Lemma post_event_ok now T e o db u db' :
  post_event now T e o db = Ok (u, db') →
  only [TOutbox] db db' ∧
  ∃ row, rows db' TOutbox = rows db TOutbox ++ [row] ∧ ob_type row = event_type e.
Proof.
  intros H. split; [by eapply (writes_post [TOutbox]); [set_solver|]|].
  unfold post_event in H. apply tx_bind_ok in H as (r & d & E & [= _ <-]).
  apply (insert_rows TOutbox) in E as [-> Er]. eauto.
Qed.

(** What a payment that succeeds or fails does to the subscription of the invoice. *)
Definition owes (invoice : InvoiceRow) (r : SubscriptionRow) : bool :=
  match iv_subscriptionId invoice with
  | Some i => negb (is_empty i) && subscription_of i (iv_tenantId invoice) r
  | None => false
  end.
Definition overdue (invoice : InvoiceRow) (l : list SubscriptionRow) : bool :=
  existsb (λ r, owes invoice r && bool_decide (sb_deletedAt r = None)) l.
Definition pay (t : Transition) (invoice : InvoiceRow) (l : list SubscriptionRow)
  : list SubscriptionRow :=
  match t with
  | ToPAID => map_where (owes invoice) (set_subscription_status SubscriptionACTIVE) l
  | _ => if overdue invoice l
         then map_where (owes invoice) (set_subscription_status PAST_DUE) l else l
  end.
Definition notices (t : Transition) (invoice : InvoiceRow) (l : list SubscriptionRow)
  : list string :=
  match t with
  | ToPAID => ["invoice.paid"%string]
  | _ => "invoice.failed"%string ::
         (if overdue invoice l then ["subscription.past-due"%string] else [])
  end.

Lemma owes_nobody invoice l :
  match iv_subscriptionId invoice with Some i => is_empty i | None => true end = true →
  overdue invoice l = false ∧ ∀ f, map_where (owes invoice) f l = l.
Proof.
  intros H. assert (Ho : ∀ r, owes invoice r = false).
  { intros r. unfold owes. destruct (iv_subscriptionId invoice); [by rewrite H|done]. }
  split; [|intros f; apply map_where_id; intros; congruence].
  unfold overdue. induction l as [|r l IH]; simpl; [done|]. by rewrite Ho.
Qed.
Lemma owes_subscription invoice i :
  iv_subscriptionId invoice = Some i → is_empty i = false →
  ∀ r, owes invoice r = subscription_of i (iv_tenantId invoice) r.
Proof. intros E He r. unfold owes. by rewrite E, He. Qed.
Lemma map_where_ext {A} (p q : A → bool) f (l : list A) :
  (∀ x, p x = q x) → map_where p f l = map_where q f l.
Proof. intros H. unfold map_where. apply map_ext. intros x. by rewrite H. Qed.

Lemma find_ext {A} (p q : A → bool) l : (∀ x, p x = q x) → List.find p l = List.find q l.
Proof. intros H. induction l as [|x l IH]; simpl; [done|]. rewrite H. by destruct (q x). Qed.
Lemma existsb_find {A} (p : A → bool) l :
  existsb p l = match List.find p l with Some _ => true | None => false end.
Proof. induction l as [|x l IH]; simpl; [done|]. by destruct (p x). Qed.
(* ===== verification/InvoiceExport.v ===== *)
(** The CSV export of invoices: modules/billing/invoice-export.ts,
    [findInvoiceExportPage] of modules/billing/billing.repository.ts and
    [exportInvoices] of modules/billing/billing.service.ts.

    The generator is a flow: it fetches a page by a query of its own and yields the lines
    of the page, so other transactions commit between pages.  The result is the list of
    the chunks it yields; [None] stands for a loop that is still running when the fuel is
    used up.  The export with the name of the tenant differs by one column; the query
    modelled is the one without it. *)

From stdpp Require Import base list strings option pretty sorting.
From Stdlib Require Import ZArith Lia Ascii.
From S2P Require Import Prelude Flows JsNumber JsString DomainEvents CoreDomain MasterData.
From S2P Require Import Lifecycles PurchaseOrderAggregate Subscriptions Decimal Database Outbox.
From S2P Require Import Costing SubscriptionService Billing.
Import Billing.

(** * Cells and lines *)

Module Csv.

(** The double quote; a carriage return and a line feed. *)
Definition dquote : ascii := "034"%char.
Definition crlf : string := String "013"%char (String "010"%char EmptyString).

Inductive cell := CText (s : string) | CNumber (n : number) | CNull.

(** [/^[\s]*[=+\-@\t\r]/]. *)
Definition formula_char (c : ascii) : bool :=
  bool_decide (c ∈ ["="; "+"; "-"; "@"; "009"; "013"]%char).
Fixpoint is_formula (s : string) : bool :=
  match s with
  | EmptyString => false
  | String c s => formula_char c || is_space c && is_formula s
  end.
(** [replaceAll] of a quote by two. *)
Fixpoint double_quotes (s : string) : string :=
  match s with
  | EmptyString => EmptyString
  | String c s => if Ascii.eqb c dquote then String c (String c (double_quotes s))
                  else String c (double_quotes s)
  end.
(** The text of a cell; the numbers exported are integers. *)
Definition cell_text (v : cell) : string :=
  match v with
  | CNull => EmptyString
  | CNumber n => pretty (to_Z n)
  | CText s => if is_formula s then String "'"%char s else s
  end.
Definition csvCell (v : cell) : string :=
  String dquote (double_quotes (cell_text v) +:+ String dquote EmptyString).
Definition csv_line (cells : list cell) : string := join "," (map csvCell cells) +:+ crlf.

Record InvoiceExportRow := {
  er_id : string; er_invoiceNumber : string; er_status : string; er_amountCents : number;
  er_currency : string; er_dueAt : option Date; er_paidAt : option Date; er_createdAt : Date;
  er_tenantName : option string;
}.
Definition date_cell (d : option Date) : cell :=
  match d with Some d => CText (toISOString d) | None => CNull end.
Definition invoice_cells (includeTenant : bool) (r : InvoiceExportRow) : list cell :=
  [CText (er_invoiceNumber r)] ++
  (if includeTenant then [CText (default EmptyString (er_tenantName r))] else []) ++
  [CText (er_status r); CNumber (er_amountCents r); CText (er_currency r);
   date_cell (er_dueAt r); date_cell (er_paidAt r); CText (toISOString (er_createdAt r))].
Definition invoiceCsvRow (includeTenant : bool) (r : InvoiceExportRow) : string :=
  csv_line (invoice_cells includeTenant r).
Definition headers (includeTenant : bool) : list cell :=
  map CText (["Invoice number"%string] ++ (if includeTenant then ["Tenant"%string] else []) ++
             ["Status"; "Amount (minor units)"; "Currency"; "Due at"; "Paid at";
              "Created at"]%string).

(** * The stream *)

Record Cursor := { cu_id : string; cu_createdAt : Date }.

Section stream.
Context {S Q R : Type} (fetchPage : option Cursor → nat → Flow S Q R (list InvoiceExportRow)).

Definition pageSize : nat := 500.
(** The [while] loop: the chunks after [cursor]. *)
Fixpoint pages (fuel : nat) (includeTenant : bool) (cursor : option Cursor)
  : Flow S Q R (option (list string)) :=
  match fuel with
  | 0 => mret None
  | Datatypes.S fuel =>
      page ← fetchPage cursor pageSize;
      let lines := map (invoiceCsvRow includeTenant) page in
      if length page <? pageSize then mret (Some lines) else
      match last page with
      | None => mret (Some lines)
      | Some r =>
          rest ← pages fuel includeTenant
                   (Some {| cu_id := er_id r; cu_createdAt := er_createdAt r |});
          mret (option_map (app lines) rest)
      end
  end.
Definition createInvoiceCsvStream (fuel : nat) (includeTenant : bool)
  : Flow S Q R (option (list string)) :=
  rest ← pages fuel includeTenant None;
  mret (option_map (cons (csv_line (headers includeTenant))) rest).
End stream.
End Csv.
Import Csv.

(** * The invoices to export *)

Module InvoiceExports.
Section export.
Context {dec : Decimal} {plat : Platform}.
Context (parseDate : string → option Date).

Record Filters := { fl_from : option string; fl_to : option string; fl_status : option string }.

Definition is_digit (c : ascii) : bool :=
  let n := nat_of_ascii c in (48 <=? n) && (n <=? 57).
(** [/^\d{4}-\d{2}-\d{2}$/]. *)
Definition is_day (s : string) : bool :=
  match String.list_ascii_of_string s with
  | [a; b; c; d; e; f; g; h; i; j] =>
      forallb is_digit [a; b; c; d; f; g; i; j] && Ascii.eqb e "-" && Ascii.eqb h "-"
  | _ => false
  end.
(** [setUTCHours(23, 59, 59, 999)]. *)
Definition end_of_day (d : Date) : Date := (d - d mod 86400000 + 86399999)%Z.
Definition parse_filter (v : option string) (e : exn) : result (option Date) :=
  if truthy v then
    match parseDate (default EmptyString v) with Some d => Ok (Some d) | None => Err e end
  else Ok None.
Definition invoiceExportDateBounds (f : Filters) : result (option Date * option Date) :=
  from ← parse_filter (fl_from f) (BadRequestException "Invalid export start date");
  to ← parse_filter (fl_to f) (BadRequestException "Invalid export end date");
  let to := if is_day (default EmptyString (fl_to f)) then end_of_day <$> to else to in
  match from, to with
  | Some a, Some b =>
      if (b <? a)%Z then Err (BadRequestException "Export start date must precede end date")
      else Ok (from, to)
  | _, _ => Ok (from, to)
  end.

(** The [where] of the export. *)
Definition exported (tenantId : string) (status : option string) (bounds : option Date * option Date)
    (r : InvoiceRow) : bool :=
  bool_decide (iv_tenantId r = tenantId) && live r &&
  (negb (truthy status) || bool_decide (Some (iv_status r) = status)) &&
  match fst bounds with Some d => (d <=? iv_createdAt r)%Z | None => true end &&
  match snd bounds with Some d => (iv_createdAt r <=? d)%Z | None => true end.
(** [orderBy: [{ createdAt: 'asc' }, { id: 'asc' }]]. *)
Definition earlier (a b : InvoiceRow) : bool :=
  Costing.lex Z.eqb Z.leb (iv_createdAt a) (iv_createdAt b) (collateLe (iv_id a) (iv_id b)).
Definition after (c : Cursor) (r : InvoiceRow) : bool :=
  (cu_createdAt c <? iv_createdAt r)%Z ||
  bool_decide (iv_createdAt r = cu_createdAt c) && negb (collateLe (iv_id r) (cu_id c)).
Definition export_row (r : InvoiceRow) : InvoiceExportRow :=
  {| er_id := iv_id r; er_invoiceNumber := iv_invoiceNumber r; er_status := iv_status r;
     er_amountCents := iv_amountCents r; er_currency := iv_currency r;
     er_dueAt := iv_dueAt r; er_paidAt := iv_paidAt r; er_createdAt := iv_createdAt r;
     er_tenantName := None |}.
Definition findInvoiceExportPage (p : InvoiceRow → bool) (cursor : option Cursor) (take : nat)
  : Tx Db (list InvoiceExportRow) :=
  rs ← select TInvoice (λ r, p r && match cursor with Some c => after c r | None => true end);
  mret (map export_row (firstn take (sort_by earlier rs))).

Definition exportInvoices (fuel : nat) (tenantId : string) (f : Filters)
  : DbFlow (option (list string)) :=
  match invoiceExportDateBounds f with
  | Err e => throw e
  | Ok bounds =>
      createInvoiceCsvStream
        (λ cursor take, call (findInvoiceExportPage (exported tenantId (fl_status f) bounds)
                                cursor take))
        fuel false
  end.
End export.
End InvoiceExports.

**WHAT IS NEEDED:**
Begin with the line that has "fl_from : option" in the listing above and end after the line that has "Definition invoiceExportDateBounds (f"; output those lines exactly.

**REPLY TO THE EXERCISE:**
Record Filters := { fl_from : option string; fl_to : option string; fl_status : option string }.

Definition is_digit (c : ascii) : bool :=
  let n := nat_of_ascii c in (48 <=? n) && (n <=? 57).
(** [/^\d{4}-\d{2}-\d{2}$/]. *)
Definition is_day (s : string) : bool :=
  match String.list_ascii_of_string s with
  | [a; b; c; d; e; f; g; h; i; j] =>
      forallb is_digit [a; b; c; d; f; g; i; j] && Ascii.eqb e "-" && Ascii.eqb h "-"
  | _ => false
  end.
(** [setUTCHours(23, 59, 59, 999)]. *)
Definition end_of_day (d : Date) : Date := (d - d mod 86400000 + 86399999)%Z.
Definition parse_filter (v : option string) (e : exn) : result (option Date) :=
  if truthy v then
    match parseDate (default EmptyString v) with Some d => Ok (Some d) | None => Err e end
  else Ok None.
Definition invoiceExportDateBounds (f : Filters) : result (option Date * option Date) :=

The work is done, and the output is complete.